§ ABOUT THIS TASK
Among the records that follow, set down only the lines from the one containing "result T) : bool" to the one containing "Definition tf_ones (n", both included, exactly.

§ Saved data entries

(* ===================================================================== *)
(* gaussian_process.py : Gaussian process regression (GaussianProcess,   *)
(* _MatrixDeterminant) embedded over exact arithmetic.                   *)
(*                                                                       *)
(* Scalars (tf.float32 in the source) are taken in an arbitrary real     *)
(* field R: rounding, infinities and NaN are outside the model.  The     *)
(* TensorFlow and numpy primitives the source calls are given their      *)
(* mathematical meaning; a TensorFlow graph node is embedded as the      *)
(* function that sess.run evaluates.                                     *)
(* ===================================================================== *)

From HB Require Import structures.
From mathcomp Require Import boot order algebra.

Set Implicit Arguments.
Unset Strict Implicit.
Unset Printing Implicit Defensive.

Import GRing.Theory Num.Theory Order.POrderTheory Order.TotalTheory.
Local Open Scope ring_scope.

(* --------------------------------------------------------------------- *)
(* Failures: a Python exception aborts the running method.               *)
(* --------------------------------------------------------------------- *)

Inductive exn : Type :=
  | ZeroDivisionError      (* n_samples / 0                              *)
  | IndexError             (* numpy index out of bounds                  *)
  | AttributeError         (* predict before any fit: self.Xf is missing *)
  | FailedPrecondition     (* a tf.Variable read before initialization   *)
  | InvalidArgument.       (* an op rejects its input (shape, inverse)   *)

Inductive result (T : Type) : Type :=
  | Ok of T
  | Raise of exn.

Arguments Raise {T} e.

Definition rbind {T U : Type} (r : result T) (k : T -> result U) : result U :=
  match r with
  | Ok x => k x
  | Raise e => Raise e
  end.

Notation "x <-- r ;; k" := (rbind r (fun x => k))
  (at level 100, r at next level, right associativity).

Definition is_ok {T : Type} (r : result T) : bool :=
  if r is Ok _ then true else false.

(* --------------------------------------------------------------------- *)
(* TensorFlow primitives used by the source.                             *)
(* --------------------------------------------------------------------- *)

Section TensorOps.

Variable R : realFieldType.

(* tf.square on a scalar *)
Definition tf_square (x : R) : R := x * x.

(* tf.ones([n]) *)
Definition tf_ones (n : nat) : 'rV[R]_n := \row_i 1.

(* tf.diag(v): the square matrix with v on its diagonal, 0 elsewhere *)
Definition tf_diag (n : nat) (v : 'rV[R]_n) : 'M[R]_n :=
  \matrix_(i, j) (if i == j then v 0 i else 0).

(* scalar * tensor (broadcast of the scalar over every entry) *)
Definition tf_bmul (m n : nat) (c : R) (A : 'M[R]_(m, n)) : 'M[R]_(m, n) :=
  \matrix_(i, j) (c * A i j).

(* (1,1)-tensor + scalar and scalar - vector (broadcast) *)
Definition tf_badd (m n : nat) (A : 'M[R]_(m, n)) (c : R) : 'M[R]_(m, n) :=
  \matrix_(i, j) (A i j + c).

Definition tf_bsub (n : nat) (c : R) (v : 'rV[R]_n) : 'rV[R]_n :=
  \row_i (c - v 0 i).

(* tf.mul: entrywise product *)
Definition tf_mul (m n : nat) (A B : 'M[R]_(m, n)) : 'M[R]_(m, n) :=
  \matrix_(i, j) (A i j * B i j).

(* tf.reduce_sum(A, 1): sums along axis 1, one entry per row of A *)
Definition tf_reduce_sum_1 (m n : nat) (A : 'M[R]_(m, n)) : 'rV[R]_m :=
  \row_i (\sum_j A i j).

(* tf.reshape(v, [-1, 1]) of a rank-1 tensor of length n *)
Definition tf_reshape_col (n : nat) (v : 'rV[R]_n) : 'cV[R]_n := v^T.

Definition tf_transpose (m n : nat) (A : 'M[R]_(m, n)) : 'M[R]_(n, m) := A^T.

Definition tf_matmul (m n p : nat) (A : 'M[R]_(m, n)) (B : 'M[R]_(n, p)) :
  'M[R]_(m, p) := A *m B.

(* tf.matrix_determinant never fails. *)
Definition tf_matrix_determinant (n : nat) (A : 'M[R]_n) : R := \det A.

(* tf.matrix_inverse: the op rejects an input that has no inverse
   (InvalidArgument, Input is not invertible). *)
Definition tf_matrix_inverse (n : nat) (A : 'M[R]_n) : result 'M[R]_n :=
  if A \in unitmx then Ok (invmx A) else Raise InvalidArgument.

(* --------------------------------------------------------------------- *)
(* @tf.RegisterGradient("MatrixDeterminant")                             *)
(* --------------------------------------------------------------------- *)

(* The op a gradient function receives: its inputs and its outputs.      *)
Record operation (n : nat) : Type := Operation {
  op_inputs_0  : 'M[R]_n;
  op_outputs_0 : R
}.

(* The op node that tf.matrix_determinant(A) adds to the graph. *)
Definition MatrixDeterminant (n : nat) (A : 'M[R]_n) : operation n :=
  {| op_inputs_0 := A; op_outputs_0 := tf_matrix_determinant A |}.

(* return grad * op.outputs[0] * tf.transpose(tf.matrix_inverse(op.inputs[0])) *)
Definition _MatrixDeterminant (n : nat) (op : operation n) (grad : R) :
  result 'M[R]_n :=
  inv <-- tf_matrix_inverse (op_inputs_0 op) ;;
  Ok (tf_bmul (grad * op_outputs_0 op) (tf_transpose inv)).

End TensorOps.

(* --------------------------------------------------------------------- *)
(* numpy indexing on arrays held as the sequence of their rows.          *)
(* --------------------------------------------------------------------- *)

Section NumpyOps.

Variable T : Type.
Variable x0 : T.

--

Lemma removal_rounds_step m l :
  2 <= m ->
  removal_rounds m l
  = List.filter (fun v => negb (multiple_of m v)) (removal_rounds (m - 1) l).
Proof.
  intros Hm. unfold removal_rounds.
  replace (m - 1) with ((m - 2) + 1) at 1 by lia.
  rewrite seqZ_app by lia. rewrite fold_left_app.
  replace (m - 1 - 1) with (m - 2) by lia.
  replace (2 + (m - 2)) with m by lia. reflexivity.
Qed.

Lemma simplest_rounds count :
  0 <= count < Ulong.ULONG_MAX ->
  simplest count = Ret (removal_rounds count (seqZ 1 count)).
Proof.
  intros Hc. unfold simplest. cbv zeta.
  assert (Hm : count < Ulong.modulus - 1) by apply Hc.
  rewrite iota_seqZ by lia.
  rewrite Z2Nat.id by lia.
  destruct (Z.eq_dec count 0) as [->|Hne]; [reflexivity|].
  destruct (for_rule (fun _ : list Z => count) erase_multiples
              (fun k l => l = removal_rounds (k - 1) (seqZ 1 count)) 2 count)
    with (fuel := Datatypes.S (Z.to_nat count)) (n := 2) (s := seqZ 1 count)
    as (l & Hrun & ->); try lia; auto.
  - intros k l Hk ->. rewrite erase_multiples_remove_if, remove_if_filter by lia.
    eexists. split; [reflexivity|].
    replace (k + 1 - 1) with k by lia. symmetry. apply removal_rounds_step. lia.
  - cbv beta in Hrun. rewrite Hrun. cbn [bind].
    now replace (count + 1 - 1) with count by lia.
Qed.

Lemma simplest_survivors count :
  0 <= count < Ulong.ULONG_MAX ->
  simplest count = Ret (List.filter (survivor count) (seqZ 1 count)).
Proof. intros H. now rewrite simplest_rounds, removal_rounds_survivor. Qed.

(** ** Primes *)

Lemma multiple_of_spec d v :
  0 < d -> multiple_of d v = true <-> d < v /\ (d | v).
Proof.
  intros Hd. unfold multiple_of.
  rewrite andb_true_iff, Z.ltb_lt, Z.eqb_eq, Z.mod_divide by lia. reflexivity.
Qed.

==

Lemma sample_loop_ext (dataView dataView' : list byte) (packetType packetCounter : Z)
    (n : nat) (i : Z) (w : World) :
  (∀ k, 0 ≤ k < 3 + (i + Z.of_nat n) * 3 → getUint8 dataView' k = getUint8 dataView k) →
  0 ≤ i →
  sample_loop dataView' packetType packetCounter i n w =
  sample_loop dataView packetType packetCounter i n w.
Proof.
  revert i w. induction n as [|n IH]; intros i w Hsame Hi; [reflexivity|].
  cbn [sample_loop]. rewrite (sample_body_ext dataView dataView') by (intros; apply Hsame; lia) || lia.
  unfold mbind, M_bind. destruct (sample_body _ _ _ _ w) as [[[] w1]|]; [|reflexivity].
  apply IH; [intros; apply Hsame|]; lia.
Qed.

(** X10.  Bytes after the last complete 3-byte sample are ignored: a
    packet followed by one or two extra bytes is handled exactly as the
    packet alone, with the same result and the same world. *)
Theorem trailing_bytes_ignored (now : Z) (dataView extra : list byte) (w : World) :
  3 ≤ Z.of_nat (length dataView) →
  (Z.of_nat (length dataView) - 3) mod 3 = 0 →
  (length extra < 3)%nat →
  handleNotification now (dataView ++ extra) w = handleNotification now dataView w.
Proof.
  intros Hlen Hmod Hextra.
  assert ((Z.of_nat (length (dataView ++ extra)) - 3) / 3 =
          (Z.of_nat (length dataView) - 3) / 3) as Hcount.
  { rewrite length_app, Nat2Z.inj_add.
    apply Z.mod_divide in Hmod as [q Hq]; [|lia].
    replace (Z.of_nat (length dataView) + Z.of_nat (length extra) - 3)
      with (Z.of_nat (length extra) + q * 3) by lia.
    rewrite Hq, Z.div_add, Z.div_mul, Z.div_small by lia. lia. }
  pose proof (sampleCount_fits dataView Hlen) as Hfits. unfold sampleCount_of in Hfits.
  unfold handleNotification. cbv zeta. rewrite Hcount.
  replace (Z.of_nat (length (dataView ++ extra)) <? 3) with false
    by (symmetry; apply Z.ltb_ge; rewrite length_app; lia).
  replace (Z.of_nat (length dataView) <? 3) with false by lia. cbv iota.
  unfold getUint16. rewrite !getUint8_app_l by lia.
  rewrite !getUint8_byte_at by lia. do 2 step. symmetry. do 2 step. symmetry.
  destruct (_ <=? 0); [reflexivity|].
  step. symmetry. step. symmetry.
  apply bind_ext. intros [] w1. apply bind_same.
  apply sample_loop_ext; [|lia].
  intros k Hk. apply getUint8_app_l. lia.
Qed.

§ SOLUTION TO THIS EXERCISE
Definition is_ok {T : Type} (r : result T) : bool :=
  if r is Ok _ then true else false.

(* --------------------------------------------------------------------- *)
(* TensorFlow primitives used by the source.                             *)
(* --------------------------------------------------------------------- *)

Section TensorOps.

Variable R : realFieldType.

(* tf.square on a scalar *)
Definition tf_square (x : R) : R := x * x.

(* tf.ones([n]) *)
Definition tf_ones (n : nat) : 'rV[R]_n := \row_i 1.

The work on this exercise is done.